Les propos qui vont suivre s’articulerons autour de trois axes fondamentaux, qui sont indissociables : En premier lieu, nous verrons l’impératif de la sécurité ; nous montrerons ensuite la nécessité d’une politique budgétaire contrôlée car les dépenses excessives engendrent l’endettement et les coupes austères compromettent la reprise.
1/ La clé de voûte : La sécurité
Nous ne pouvons envisager l’impulsion d’une dynamique économique sans l’assurance de la sécurité des biens et des personnes. La sécurité est une aspiration inhérente à l’être humain que l’on retrouve dans toutes les sociétés. Le schéma ci-après illustre les mécanismes et les liens entre l’insécurité économique et l’insécurité politique.
Ainsi, la consommation et l’investissement en temps de crise peuvent être différés, voire annulés, à cause d’une part, de l’appréhension de l’avenir par les ménages et, d’autre part, des anticipations pessimistes des entrepreneurs. La baisse de la demande effective (demande globale : consommations et investissements) se traduit, selon toute logique, par une baisse de la production qui a comme corollaire une dégradation du marché de l’emploi.
Aussi, la montée du salariat dans notre société a fait du travail le facteur d’intégration par excellence, caractéristique d’ailleurs, des sociétés contemporaines. Aujourd’hui, le travail est vécu en Tunisie comme moyen de subsistance pourvoyeur d’un statut et de protection sociale. Il est également pensé comme source d’épanouissement personnel et d’expression de soi. Dans ces conditions une perte d’emploi pourrait engendrer des conséquences stratégiques sur le plan personnel et familial. Un chômage de masse aurait des retombées dramatique à l’échelle nationale. L’absence d’une politique économique claire qui vise à réduire le chômage et à améliorer l’employabilité des demandeurs d’emploi pourrait précipiter le pays, dans le cas où l’autorité de l’Etat est discréditée –hélas, c’est notre cas-, dans des conflits terribles. Si ces conflits sociaux sont alimentés par des tensions d’ordre ethnique et/ou religieux le pays pourrait basculer vers l’inconnu.
2/ Une politique budgétaire contrôlée : Les dépenses excessives engendrent l’endettement et les coupes austères compromettent la reprise
La dette publique tunisienne représente aujourd’hui près 48% de son PIB : la question de sa « soutenabilité » devrait inquiéter les autorités publiques. Envisager encore l’endettement comme seul moyen de financement est franchement irresponsable. Il faut, sans tarder, améliorer la structure des recettes fiscales et des dépenses.

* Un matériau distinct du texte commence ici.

(* ===== verification/PBFTState.v ===== *)
(** * The state of the PBFT engine

    The members of [PBFTEngine] ([libconsensus/pbft/PBFTEngine.h]) and of its
    base [ConsensusEngineBase] ([libconsensus/ConsensusEngineBase.h]), the
    timer [TimeManager.h], the interfaces of the components the engine calls,
    the events by which it acts on them, and the state monad its handlers are
    written in: an exception keeps the changes made before it. *)

From S2P Require Import Prelude CommonData PBFTMsg BlockHeader Block PBFTMsgCache PBFTReqCache.

Inductive NodeAccountType : Set := ObserverAccount | SealerAccount.

Inductive CheckResult : Set := VALID | INVALID | FUTURE.

#[export] Instance CheckResult_eq_dec : EqDecision CheckResult.
Proof. solve_decision. Defined.

(** ** [TimeManager] *)
Definition kMaxChangeCycle : Z := 20.
Definition CollectInterval : Z := 60.

Record TimeManager := mkTime {
  m_viewTimeout : Z;
  m_changeCycle : Z;
  m_lastSignTime : Z;
  m_lastConsensusTime : Z;
  m_emptyBlockGenTime : Z;
  m_minBlockGenTime : Z;
  (** milliseconds, on the clock of [utcTime] *)
  m_lastGarbageCollection : Z
}.

Definition initTimerManager (view_timeout now : Z) (t : TimeManager) : TimeManager :=
  mkTime view_timeout 0 0 now (m_emptyBlockGenTime t) (m_minBlockGenTime t) now.

Definition changeView (t : TimeManager) : TimeManager :=
  mkTime (m_viewTimeout t) (m_changeCycle t) 0 0 (m_emptyBlockGenTime t) (m_minBlockGenTime t)
    (m_lastGarbageCollection t).

Definition set_changeCycle (x : Z) (t : TimeManager) : TimeManager :=
  mkTime (m_viewTimeout t) x (m_lastSignTime t) (m_lastConsensusTime t) (m_emptyBlockGenTime t)
    (m_minBlockGenTime t) (m_lastGarbageCollection t).
Definition set_lastSignTime (x : Z) (t : TimeManager) : TimeManager :=
  mkTime (m_viewTimeout t) (m_changeCycle t) x (m_lastConsensusTime t) (m_emptyBlockGenTime t)
    (m_minBlockGenTime t) (m_lastGarbageCollection t).
Definition set_lastConsensusTime (x : Z) (t : TimeManager) : TimeManager :=
  mkTime (m_viewTimeout t) (m_changeCycle t) (m_lastSignTime t) x (m_emptyBlockGenTime t)
    (m_minBlockGenTime t) (m_lastGarbageCollection t).
Definition set_lastGarbageCollection (x : Z) (t : TimeManager) : TimeManager :=
  mkTime (m_viewTimeout t) (m_changeCycle t) (m_lastSignTime t) (m_lastConsensusTime t)
    (m_emptyBlockGenTime t) (m_minBlockGenTime t) x.

Definition updateChangeCycle (t : TimeManager) : TimeManager :=
  set_changeCycle (Z.min (m_changeCycle t + 1) kMaxChangeCycle) t.

(** [m_viewTimeout * pow(1.5, m_changeCycle)], truncated: exact in a [double]
    as long as [m_viewTimeout * 3 ^ m_changeCycle] is below [2^53]. *)
Definition interval (t : TimeManager) : Z :=
  m_viewTimeout t * 3 ^ m_changeCycle t / 2 ^ m_changeCycle t.

Definition isTimeout (now : Z) (t : TimeManager) : bool :=
  interval t <=? wrap 64 (now - Z.max (m_lastConsensusTime t) (m_lastSignTime t)).

(** ** The components the engine calls *)
Section Interfaces.
Context {Tx Rcpt Ctx : Type}.

Record BlockInfo := mkBlockInfo { bi_hash : h256; bi_number : Z; bi_stateRoot : h256 }.

(** What [BlockChainInterface] answers during one call of a handler. *)
Record BlockChainInterface := mkBlockChain {
  bc_number : Z;
  bc_numberHash : Z -> h256;
  bc_getBlockByHash : h256 -> option (Block Tx Rcpt);
  bc_getBlockByNumber : Z -> option (Block Tx Rcpt);
  (** [commitBlock(..) == CommitResult::OK] *)
  bc_commitBlock : Block Tx Rcpt -> option Ctx -> bool;
  bc_sealerList : list h512;
  bc_observerList : list h512;
  (** [lexical_cast<uint64_t>(getSystemConfigByKey("tx_count_limit"))] *)
  bc_txCountLimit : result Z
}.

Record SyncInterface := mkSync { sync_isSyncing : bool; sync_knownHighestNumber : Z }.

Record TxPoolInterface := mkTxPool {
  (** [verifyAndSetSenderForBlock] *)
  tp_setSenders : Block Tx Rcpt -> result (Block Tx Rcpt);
  tp_txHash : Tx -> h256
}.

Record BlockVerifierInterface := mkVerifier {
  bv_executeBlock : Block Tx Rcpt -> BlockInfo -> result (Block Tx Rcpt * option Ctx)
}.

(** [Block::encode] and [Block::decode(.., CheckTransaction::None, false, true)]. *)
Record BlockCodec := mkCodec {
  bl_encode : Block Tx Rcpt -> result bytes;
  bl_decode : bytes -> result (Block Tx Rcpt)
}.

(** Everything one call of a handler reads outside of the engine.  The clock is
    read once per call. *)
Record Env := mkEnv {
  now : Z;
  sessions : list NodeID;
  blockChain : BlockChainInterface;
  blockSync : SyncInterface;
  txPool : TxPoolInterface;
  blockVerifier : BlockVerifierInterface;
  codec : BlockCodec;
  (** whether the database of the backups takes an insertion *)
  backupOk : bool
}.

(** ** Effects *)
Inductive Event : Type :=
  (** [asyncMulticastMessageByNodeIDList], [asyncSendMessageByNodeID],
      [setNodeListByGroupID] *)
  | EvMulticast (ids : list NodeID) (msg : bytes)
  | EvSend (id : NodeID) (msg : bytes)
  | EvSetNodeList (ids : list NodeID)
  (** [noteSealingBlockNumber] *)
  | EvNoteSealing (n : Z)
  (** [commitBlock], [dropBlockTrans], [handleBadBlock] *)
  | EvCommitBlock (b : Block Tx Rcpt) (ctx : option Ctx)
  | EvDropTrans (b : Block Tx Rcpt)
  | EvBadBlock (b : Block Tx Rcpt)
  (** [updateCommittedPrepare]: the height and hash the node locks on *)
  | EvLocked (h : Z) (hash : h256)
  (** registered callbacks *)
  | EvNextLeaderReset (filter : list h256)
  (** [raise(SIGTERM)] *)
  | EvSigterm
  | EvOnTimeout (sealingTxNumber : Z)
  | EvOnViewChange
  | EvOnCommitBlock (number txs cycle : Z).
End Interfaces.
Arguments Event : clear implicits.
Arguments Env : clear implicits.

(** What is set once, before the engine runs. *)
Record Config := mkConfig {
  m_keyPair : KeyPair;
  m_allowFutureBlocks : bool;
  m_omitEmptyBlock : bool;
  has_onViewChange : bool;
  has_onNotifyNextLeaderReset : bool;
  has_onTimeout : bool;
  has_onCommitBlock : bool
}.

(** ** The engine *)
Section State.
Context {Tx Rcpt Ctx : Type}.

Record PBFTEngine := mkEngine {
  m_view : VIEWTYPE;
  m_toView : VIEWTYPE;
  m_leaderFailed : bool;
  m_notifyNextLeaderSeal : bool;
  m_backupDB : option (gmap string chars);
  m_broadCastCache : PBFTBroadcastCache;
  m_reqCache : PBFTReqCache Tx Rcpt Ctx;
  m_timeManager : TimeManager;
  m_msgQueue : list PBFTMsgPacket;
  m_fastViewChange : bool;
  maxTTL : Z;
  m_viewMap : gmap IDXTYPE VIEWTYPE;
  m_sealingNumber : Z;
  m_maxBlockTransactions : Z;
  m_consensusBlockNumber : Z;
  m_highestBlock : BlockHeader;
  m_nodeNum : IDXTYPE;
  m_f : IDXTYPE;
  m_accountType : NodeAccountType;
  m_idx : IDXTYPE;
  eng_sealerList : list h512;
  m_lastNodeList : option (list bytes * list bytes);
  m_connectedNode : IDXTYPE;
  m_cfgErr : bool;
  m_cfg : Config;
  m_trace : list (Event Tx Rcpt Ctx)
}.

2.1/ La structure des recettes fiscales :
Il convient de repenser notre structure des recettes fiscales et surtout d’inventer de nouvelles recettes fiscales. En ce sens, nous proposons 4 pistes nouvelles de prélèvements fiscaux ; ces nouvelles recettes pourraient se traduire par une amélioration significative du solde budgétaire sans dégrader pour autant le pouvoir d’achat de nos concitoyens ou la compétitivité de nos entreprises :
- La création d’un impôt de solidarité sur la fortune : la France a mis en place ce dispositif en 1988. Il s’agit d’un impôt annuel calculé sur l’ensemble du patrimoine des ménages (lorsque le patrimoine dépasse un certain seuil). L’assiette de l’impôt intègre la résidence principale, l’ensemble des actifs mais il exclut l’outil de travail (l’entreprise d’un entrepreneur).
- L’instauration d’un timbre fiscale de 20 dinars (10 euros) par visiteur pour les touristes occidentaux. On peut appeler ce timbre, par exemple : « Protection de l’Environnement et Développement Urbanistique » (PEDU). Concrètement, si nous tablons sur 8 millions de visiteurs, nombre de touristes en 2010, la recette totale d’une telle taxe serait de l’ordre 160 millions de dinars par an. Il est intéressant au même temps de savoir que le budget du projet (2010 – 2014) d'assainissement de 1004 quartiers habités par 1,5 million de personnes est de 240 millions de dinars. Voilà donc une recette supplémentaire qui pourrait être affectée à ce type de travaux pour améliorer la qualité de vie de nos compatriote et lutter par la même contre propagation de la pauvreté.
- Soumettre les bénéfices réalisés par les entreprises non-résidentes à l’impôt sur les sociétés au même titre que les entreprises résidentes. Ainsi, la Tunisie pourrait trouver une manne financière assez conséquente pour payer au moins une partie des intérêts de notre dette. D’après le 53éme rapport annuel de la Banque Centrale, page 59, les Dépenses des revenus de facteurs et des transferts courants en 2011 étaient de 3,5 milliards de dinars dont 804,1 millions au titre des intérêts de la dette à moyen et long termes. Les 2,7 milliards sont, en gros, les bénéfices réalisés par les firmes étrangères et rapatriés dans leur pays d’origine sans imposition, du moins pour les entreprises offshore. Si on taxait ces transferts seulement à hauteur de 20%, on obtient une enveloppe qui pourrait couvrir une large partie des intérêts versés : Pour l’année 2011, on aurait obtenu 540 millions ce qui correspond à 67% des 804,1 millions d’intérêts versés !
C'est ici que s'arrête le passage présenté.